### WHAT IS BEING ASKED
In the data below, find the line that contains "then (true, t')" and the line that contains "else ((if neg". Copy both, plus every line between them, exactly.

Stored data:
──────

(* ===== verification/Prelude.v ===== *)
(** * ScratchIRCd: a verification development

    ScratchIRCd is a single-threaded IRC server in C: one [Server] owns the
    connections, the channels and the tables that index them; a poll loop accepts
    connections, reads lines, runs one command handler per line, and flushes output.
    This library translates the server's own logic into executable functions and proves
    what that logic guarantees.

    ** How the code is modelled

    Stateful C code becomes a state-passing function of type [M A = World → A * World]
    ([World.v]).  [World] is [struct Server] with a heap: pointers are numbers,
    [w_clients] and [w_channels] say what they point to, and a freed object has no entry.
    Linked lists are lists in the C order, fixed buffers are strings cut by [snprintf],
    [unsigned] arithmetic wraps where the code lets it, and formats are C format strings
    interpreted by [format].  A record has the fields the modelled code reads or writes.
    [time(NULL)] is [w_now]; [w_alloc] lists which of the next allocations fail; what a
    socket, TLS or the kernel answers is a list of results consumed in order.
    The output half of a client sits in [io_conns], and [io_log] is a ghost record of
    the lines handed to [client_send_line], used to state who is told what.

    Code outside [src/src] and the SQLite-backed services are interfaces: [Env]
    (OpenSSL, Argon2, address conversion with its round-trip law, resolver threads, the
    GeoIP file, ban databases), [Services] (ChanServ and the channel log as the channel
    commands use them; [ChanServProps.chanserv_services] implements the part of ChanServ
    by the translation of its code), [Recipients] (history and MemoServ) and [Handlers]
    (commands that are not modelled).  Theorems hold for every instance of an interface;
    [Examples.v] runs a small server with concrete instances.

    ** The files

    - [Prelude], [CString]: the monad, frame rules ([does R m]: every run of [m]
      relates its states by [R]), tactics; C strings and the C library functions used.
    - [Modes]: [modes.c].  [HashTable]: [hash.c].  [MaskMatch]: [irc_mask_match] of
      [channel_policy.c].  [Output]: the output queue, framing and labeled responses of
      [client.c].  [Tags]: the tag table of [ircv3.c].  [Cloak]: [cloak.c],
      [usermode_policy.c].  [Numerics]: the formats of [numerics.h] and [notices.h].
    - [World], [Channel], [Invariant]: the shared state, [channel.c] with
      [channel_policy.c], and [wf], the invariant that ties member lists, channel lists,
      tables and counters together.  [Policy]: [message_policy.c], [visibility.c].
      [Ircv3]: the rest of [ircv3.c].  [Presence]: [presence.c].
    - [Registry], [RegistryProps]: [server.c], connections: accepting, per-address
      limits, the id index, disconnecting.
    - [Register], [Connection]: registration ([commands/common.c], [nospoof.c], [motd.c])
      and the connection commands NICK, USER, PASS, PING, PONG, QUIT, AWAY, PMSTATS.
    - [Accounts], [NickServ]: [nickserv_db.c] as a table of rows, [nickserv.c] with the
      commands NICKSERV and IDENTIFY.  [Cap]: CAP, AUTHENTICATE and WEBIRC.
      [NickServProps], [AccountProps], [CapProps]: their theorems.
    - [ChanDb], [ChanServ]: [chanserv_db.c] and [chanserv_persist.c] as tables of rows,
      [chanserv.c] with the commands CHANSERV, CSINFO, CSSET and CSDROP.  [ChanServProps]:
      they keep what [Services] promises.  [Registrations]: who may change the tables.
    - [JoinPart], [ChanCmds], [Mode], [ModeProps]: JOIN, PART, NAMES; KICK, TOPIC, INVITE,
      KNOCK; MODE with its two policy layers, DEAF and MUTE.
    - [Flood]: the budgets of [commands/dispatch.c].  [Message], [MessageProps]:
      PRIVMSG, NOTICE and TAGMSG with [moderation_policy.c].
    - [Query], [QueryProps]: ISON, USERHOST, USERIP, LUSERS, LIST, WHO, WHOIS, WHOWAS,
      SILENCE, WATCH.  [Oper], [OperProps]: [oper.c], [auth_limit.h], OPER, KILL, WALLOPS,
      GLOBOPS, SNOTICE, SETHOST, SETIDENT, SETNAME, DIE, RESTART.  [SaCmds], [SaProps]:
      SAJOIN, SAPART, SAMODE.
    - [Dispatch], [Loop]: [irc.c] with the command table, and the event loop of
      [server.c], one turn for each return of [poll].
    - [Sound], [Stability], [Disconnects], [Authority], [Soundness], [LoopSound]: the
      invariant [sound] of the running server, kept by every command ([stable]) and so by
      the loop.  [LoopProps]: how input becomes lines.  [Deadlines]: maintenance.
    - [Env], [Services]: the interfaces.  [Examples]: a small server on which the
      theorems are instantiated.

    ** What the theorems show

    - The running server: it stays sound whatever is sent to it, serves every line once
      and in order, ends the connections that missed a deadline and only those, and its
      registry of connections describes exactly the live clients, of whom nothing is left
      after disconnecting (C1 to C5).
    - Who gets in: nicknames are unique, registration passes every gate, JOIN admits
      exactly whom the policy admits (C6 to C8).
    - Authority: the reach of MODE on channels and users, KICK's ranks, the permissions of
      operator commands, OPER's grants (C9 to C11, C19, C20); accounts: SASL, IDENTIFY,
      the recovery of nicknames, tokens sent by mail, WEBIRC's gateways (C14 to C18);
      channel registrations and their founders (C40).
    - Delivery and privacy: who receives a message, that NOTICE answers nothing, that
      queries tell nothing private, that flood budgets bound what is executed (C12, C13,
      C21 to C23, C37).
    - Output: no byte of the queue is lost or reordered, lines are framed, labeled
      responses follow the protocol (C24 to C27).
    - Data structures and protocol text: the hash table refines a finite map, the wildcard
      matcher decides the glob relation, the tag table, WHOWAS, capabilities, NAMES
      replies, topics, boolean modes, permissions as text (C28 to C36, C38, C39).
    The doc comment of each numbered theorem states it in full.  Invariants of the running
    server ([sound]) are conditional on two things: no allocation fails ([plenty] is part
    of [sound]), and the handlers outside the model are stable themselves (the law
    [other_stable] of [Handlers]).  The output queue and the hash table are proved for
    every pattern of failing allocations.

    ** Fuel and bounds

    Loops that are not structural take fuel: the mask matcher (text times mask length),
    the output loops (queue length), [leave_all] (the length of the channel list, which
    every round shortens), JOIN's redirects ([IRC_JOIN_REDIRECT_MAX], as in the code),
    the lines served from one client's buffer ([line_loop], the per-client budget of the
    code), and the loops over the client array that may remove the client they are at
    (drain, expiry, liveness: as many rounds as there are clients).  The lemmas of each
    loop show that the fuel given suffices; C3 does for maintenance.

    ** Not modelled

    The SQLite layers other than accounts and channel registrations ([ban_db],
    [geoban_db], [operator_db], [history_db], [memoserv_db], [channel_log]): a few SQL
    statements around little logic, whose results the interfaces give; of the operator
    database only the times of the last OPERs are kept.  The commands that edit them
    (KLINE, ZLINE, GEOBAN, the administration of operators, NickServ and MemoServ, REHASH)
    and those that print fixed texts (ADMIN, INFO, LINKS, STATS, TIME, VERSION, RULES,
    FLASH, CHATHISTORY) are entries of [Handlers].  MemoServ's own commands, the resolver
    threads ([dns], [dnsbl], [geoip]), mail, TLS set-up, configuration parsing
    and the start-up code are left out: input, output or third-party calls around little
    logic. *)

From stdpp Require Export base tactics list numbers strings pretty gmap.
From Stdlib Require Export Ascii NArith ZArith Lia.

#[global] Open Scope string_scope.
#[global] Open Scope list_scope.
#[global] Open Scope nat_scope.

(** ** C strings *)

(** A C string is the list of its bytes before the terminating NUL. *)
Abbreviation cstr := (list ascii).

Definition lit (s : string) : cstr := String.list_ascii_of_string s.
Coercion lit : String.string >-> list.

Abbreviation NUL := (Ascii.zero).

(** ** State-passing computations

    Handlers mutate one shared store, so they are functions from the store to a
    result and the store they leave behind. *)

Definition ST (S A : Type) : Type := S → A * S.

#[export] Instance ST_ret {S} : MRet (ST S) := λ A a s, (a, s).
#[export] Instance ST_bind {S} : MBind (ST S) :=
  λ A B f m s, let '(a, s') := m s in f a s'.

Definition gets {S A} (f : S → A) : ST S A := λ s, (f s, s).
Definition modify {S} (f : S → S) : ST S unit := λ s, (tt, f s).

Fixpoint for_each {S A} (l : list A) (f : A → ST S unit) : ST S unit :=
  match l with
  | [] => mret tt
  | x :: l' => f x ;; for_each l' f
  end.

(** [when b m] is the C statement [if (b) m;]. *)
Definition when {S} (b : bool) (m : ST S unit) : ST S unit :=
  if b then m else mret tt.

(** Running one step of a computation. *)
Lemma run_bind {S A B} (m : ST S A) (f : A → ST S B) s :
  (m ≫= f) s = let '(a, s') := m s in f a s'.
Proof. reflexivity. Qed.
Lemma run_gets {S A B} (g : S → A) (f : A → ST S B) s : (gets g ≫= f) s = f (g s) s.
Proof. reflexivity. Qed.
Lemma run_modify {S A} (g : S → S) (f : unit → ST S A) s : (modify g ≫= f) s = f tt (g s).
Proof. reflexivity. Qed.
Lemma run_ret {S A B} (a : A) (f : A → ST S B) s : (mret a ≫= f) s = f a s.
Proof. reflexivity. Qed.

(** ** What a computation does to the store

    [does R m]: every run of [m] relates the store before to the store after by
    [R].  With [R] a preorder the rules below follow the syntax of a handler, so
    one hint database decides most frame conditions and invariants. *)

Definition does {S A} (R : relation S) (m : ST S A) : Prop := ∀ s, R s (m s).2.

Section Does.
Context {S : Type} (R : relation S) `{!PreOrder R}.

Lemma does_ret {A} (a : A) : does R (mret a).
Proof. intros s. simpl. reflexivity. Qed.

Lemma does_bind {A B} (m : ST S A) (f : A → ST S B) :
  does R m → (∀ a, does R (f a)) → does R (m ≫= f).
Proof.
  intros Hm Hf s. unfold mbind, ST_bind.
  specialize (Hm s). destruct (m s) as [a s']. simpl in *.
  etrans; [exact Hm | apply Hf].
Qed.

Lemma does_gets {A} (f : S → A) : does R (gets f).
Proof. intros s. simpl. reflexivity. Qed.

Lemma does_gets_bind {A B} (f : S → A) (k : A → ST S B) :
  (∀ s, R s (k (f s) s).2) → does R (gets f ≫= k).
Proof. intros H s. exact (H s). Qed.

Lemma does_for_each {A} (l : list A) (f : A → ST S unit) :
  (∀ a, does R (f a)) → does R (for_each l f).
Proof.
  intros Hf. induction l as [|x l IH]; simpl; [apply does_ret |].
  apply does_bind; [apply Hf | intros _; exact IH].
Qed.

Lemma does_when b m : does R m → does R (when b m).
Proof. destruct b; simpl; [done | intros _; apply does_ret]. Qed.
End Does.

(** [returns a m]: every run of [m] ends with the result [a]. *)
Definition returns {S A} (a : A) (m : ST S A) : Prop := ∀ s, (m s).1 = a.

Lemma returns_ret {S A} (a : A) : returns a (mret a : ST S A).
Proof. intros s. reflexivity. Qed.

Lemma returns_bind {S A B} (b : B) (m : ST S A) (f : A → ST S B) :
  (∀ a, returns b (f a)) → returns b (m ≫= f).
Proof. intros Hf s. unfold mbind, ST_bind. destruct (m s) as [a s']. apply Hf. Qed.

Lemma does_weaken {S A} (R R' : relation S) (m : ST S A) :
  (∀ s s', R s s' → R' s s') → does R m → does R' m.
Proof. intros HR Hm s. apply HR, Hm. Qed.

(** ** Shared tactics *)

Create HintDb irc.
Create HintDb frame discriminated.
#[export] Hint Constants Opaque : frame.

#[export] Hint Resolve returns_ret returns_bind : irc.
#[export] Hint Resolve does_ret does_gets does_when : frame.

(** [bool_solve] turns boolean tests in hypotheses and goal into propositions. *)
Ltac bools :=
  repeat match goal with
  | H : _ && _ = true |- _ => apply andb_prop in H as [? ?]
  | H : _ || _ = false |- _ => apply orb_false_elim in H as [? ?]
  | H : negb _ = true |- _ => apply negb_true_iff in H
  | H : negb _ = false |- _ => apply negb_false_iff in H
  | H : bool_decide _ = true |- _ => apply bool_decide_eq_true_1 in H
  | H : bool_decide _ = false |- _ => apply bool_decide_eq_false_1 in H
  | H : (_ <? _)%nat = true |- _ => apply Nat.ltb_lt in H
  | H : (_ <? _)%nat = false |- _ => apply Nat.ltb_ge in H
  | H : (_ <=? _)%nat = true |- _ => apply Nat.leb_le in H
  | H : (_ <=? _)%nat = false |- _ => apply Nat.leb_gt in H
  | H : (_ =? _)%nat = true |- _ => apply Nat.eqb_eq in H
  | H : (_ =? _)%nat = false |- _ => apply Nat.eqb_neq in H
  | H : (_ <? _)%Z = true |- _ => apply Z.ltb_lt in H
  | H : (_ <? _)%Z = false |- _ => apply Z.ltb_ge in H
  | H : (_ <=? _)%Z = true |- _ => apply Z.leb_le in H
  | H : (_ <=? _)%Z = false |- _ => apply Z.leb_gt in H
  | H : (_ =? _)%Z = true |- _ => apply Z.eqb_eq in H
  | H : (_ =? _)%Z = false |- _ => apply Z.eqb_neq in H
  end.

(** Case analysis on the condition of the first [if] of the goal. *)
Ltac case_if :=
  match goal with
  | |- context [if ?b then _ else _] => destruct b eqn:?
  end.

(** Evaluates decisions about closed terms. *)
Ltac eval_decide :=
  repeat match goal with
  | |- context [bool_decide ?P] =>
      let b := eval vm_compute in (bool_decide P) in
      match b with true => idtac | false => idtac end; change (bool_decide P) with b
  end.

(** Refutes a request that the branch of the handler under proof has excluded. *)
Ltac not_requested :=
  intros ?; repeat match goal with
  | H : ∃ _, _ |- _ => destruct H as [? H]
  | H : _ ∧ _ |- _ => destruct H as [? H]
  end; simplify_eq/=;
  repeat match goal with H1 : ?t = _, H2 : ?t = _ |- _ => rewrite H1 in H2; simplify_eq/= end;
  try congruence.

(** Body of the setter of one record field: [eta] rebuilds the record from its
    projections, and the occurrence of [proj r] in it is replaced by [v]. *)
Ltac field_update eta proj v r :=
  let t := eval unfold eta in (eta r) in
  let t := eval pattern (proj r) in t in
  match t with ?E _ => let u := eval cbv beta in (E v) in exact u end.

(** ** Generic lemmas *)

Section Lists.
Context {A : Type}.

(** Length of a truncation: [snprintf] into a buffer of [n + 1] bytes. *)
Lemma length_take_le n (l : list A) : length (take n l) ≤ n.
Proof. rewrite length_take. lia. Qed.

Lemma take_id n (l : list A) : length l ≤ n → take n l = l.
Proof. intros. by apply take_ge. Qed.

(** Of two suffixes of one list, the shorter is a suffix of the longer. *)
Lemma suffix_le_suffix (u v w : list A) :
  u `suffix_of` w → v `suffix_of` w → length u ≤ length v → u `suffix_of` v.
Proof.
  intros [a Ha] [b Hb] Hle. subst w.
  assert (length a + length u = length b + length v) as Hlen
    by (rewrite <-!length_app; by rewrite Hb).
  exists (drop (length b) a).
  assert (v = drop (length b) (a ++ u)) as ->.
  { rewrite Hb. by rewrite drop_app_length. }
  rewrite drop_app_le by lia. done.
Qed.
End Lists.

──────

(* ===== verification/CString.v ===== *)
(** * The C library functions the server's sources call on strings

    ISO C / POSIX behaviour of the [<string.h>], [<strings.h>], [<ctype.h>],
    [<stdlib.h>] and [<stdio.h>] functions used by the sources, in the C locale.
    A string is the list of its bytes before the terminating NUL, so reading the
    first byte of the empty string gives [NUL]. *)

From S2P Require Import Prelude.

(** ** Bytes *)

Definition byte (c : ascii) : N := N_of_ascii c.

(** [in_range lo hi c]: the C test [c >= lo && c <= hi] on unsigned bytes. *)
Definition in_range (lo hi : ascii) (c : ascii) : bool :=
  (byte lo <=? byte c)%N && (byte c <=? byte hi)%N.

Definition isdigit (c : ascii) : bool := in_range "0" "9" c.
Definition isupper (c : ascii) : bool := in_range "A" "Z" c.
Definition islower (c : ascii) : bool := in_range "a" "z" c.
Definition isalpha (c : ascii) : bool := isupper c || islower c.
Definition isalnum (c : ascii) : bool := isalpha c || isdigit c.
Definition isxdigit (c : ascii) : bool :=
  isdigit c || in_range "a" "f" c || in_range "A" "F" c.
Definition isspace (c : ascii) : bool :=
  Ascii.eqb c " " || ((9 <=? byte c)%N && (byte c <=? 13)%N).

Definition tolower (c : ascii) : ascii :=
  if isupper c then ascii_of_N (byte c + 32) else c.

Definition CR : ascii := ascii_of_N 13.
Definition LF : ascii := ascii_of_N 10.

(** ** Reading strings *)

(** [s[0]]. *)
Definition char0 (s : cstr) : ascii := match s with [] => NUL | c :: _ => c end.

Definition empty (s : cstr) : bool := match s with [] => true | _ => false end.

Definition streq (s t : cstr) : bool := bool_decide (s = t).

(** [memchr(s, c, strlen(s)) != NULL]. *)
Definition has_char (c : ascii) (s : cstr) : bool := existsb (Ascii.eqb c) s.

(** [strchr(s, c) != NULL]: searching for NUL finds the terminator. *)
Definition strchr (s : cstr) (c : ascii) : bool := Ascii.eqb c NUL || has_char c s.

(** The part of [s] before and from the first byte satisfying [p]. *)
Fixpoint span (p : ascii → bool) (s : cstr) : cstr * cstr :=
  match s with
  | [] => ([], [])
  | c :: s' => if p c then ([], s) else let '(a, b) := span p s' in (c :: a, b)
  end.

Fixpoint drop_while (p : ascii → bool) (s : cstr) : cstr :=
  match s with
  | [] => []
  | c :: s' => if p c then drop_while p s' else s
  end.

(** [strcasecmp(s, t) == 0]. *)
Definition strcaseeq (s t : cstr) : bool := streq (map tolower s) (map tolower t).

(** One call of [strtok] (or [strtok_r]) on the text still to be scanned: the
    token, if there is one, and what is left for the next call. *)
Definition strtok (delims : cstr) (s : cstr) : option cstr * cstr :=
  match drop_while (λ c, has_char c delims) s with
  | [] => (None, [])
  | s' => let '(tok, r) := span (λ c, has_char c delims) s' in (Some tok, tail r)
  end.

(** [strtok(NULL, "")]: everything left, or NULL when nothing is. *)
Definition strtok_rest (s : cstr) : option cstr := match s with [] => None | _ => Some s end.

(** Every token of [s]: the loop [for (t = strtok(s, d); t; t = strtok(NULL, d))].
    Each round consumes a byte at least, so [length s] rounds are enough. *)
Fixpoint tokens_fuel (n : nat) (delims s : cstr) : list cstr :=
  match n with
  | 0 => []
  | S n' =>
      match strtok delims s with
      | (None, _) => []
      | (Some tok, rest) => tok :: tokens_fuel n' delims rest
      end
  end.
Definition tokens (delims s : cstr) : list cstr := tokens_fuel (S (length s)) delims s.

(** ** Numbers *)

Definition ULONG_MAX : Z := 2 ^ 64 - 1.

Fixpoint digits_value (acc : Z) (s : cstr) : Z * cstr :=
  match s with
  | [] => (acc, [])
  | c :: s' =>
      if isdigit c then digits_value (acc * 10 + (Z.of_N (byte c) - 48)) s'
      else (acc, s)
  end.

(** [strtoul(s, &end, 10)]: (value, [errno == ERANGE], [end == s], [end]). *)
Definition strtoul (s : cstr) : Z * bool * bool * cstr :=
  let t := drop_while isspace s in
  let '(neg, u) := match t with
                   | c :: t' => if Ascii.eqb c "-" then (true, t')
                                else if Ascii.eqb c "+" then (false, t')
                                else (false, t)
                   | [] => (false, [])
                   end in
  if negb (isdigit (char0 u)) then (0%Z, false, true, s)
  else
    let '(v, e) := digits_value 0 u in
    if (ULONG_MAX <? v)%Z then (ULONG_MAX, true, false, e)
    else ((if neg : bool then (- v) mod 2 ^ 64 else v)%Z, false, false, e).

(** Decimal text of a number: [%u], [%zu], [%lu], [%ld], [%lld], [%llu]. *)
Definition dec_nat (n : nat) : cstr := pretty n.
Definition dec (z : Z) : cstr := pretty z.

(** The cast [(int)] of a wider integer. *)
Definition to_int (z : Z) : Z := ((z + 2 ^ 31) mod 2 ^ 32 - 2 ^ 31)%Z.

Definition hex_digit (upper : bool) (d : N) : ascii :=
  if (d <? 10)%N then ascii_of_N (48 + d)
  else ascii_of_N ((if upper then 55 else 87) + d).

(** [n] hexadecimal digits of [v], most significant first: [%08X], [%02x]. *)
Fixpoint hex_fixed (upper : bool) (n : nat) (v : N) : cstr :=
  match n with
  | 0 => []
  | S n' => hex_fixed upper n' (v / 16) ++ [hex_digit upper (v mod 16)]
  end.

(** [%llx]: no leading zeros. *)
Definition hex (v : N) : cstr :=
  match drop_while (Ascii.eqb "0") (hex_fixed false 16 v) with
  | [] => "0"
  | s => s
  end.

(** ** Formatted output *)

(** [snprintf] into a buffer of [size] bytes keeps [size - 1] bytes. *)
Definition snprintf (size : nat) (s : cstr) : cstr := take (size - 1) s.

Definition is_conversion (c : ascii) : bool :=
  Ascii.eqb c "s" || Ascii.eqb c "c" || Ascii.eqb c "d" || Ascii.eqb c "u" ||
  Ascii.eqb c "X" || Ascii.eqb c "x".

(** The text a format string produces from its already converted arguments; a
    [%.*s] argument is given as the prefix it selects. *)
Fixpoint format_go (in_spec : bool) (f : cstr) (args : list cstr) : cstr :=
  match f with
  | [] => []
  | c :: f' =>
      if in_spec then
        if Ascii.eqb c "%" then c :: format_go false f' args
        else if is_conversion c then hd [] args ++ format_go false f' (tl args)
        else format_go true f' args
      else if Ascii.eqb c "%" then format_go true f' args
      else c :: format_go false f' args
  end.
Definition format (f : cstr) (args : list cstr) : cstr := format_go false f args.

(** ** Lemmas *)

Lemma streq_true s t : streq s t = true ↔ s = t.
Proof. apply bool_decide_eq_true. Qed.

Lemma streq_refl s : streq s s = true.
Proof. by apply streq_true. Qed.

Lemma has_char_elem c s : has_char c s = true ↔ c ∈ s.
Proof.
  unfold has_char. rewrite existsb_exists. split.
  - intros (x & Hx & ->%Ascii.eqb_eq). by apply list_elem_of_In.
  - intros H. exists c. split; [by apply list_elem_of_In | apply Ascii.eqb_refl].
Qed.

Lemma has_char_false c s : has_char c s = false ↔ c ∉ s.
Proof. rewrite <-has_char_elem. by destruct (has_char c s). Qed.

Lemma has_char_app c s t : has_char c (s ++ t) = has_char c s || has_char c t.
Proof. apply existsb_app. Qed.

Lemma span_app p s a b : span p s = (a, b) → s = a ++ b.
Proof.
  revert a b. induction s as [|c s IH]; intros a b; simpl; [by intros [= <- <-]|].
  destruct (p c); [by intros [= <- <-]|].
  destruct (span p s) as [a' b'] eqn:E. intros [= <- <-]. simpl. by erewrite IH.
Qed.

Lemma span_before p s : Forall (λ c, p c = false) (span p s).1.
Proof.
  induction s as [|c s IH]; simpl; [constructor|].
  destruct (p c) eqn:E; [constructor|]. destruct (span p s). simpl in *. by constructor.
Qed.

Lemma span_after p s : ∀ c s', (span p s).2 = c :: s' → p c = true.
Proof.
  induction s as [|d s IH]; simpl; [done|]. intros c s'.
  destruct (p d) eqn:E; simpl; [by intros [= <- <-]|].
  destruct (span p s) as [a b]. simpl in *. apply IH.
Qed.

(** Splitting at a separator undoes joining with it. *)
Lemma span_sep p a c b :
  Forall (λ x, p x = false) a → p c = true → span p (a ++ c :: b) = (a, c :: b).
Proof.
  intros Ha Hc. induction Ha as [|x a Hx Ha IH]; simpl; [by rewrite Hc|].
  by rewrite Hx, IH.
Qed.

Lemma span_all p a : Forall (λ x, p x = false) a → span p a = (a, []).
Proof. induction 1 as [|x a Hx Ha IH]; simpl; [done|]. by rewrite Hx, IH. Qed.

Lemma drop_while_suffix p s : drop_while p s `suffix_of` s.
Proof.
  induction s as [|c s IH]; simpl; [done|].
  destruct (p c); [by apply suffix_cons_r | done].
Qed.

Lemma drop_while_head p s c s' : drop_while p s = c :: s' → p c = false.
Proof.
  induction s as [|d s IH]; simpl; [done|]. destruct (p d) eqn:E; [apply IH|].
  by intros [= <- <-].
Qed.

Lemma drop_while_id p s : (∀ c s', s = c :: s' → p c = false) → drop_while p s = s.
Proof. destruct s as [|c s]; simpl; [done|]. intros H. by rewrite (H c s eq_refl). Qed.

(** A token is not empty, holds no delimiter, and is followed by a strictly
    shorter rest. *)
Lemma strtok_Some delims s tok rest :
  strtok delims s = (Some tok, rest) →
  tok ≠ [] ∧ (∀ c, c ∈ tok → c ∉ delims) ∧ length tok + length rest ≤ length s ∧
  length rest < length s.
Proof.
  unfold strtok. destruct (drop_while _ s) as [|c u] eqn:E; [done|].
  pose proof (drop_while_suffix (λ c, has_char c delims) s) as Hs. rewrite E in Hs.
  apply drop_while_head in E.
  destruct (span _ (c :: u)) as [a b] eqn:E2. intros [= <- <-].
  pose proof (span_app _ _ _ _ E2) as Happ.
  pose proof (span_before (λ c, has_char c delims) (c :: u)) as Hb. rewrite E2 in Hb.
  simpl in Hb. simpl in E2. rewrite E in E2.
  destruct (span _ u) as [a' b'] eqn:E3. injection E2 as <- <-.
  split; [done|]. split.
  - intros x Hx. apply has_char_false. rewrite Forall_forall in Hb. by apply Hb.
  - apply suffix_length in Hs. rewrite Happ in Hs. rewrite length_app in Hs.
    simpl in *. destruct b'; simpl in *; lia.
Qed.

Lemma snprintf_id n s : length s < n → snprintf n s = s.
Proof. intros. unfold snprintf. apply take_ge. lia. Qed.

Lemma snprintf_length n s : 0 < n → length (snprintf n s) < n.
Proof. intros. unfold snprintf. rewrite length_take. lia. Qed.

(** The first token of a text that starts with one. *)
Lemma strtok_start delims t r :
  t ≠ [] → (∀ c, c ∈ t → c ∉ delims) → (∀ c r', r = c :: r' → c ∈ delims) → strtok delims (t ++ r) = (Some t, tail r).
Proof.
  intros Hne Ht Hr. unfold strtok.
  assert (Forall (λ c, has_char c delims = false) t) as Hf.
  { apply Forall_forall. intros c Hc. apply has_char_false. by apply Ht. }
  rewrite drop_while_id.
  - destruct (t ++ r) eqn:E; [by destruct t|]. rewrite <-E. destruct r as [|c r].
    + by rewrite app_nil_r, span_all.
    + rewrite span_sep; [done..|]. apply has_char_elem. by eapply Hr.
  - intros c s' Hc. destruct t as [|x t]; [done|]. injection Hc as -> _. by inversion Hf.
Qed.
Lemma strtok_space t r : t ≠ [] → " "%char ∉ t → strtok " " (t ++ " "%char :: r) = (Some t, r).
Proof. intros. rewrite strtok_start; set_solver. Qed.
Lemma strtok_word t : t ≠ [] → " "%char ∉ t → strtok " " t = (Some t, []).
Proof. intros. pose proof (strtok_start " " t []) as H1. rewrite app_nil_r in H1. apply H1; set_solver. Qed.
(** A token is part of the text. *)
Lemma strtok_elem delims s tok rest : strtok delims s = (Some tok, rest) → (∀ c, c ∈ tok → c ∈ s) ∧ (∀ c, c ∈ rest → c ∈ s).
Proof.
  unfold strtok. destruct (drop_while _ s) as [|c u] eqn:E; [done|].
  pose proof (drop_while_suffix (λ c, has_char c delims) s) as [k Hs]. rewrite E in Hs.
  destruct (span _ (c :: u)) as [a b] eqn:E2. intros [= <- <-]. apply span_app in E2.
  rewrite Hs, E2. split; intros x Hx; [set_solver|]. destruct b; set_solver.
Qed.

──────

### EXERCISE RESULT
                   | c :: t' => if Ascii.eqb c "-" then (true, t')
                                else if Ascii.eqb c "+" then (false, t')
                                else (false, t)
                   | [] => (false, [])
                   end in
  if negb (isdigit (char0 u)) then (0%Z, false, true, s)
  else
    let '(v, e) := digits_value 0 u in
    if (ULONG_MAX <? v)%Z then (ULONG_MAX, true, false, e)
    else ((if neg : bool then (- v) mod 2 ^ 64 else v)%Z, false, false, e).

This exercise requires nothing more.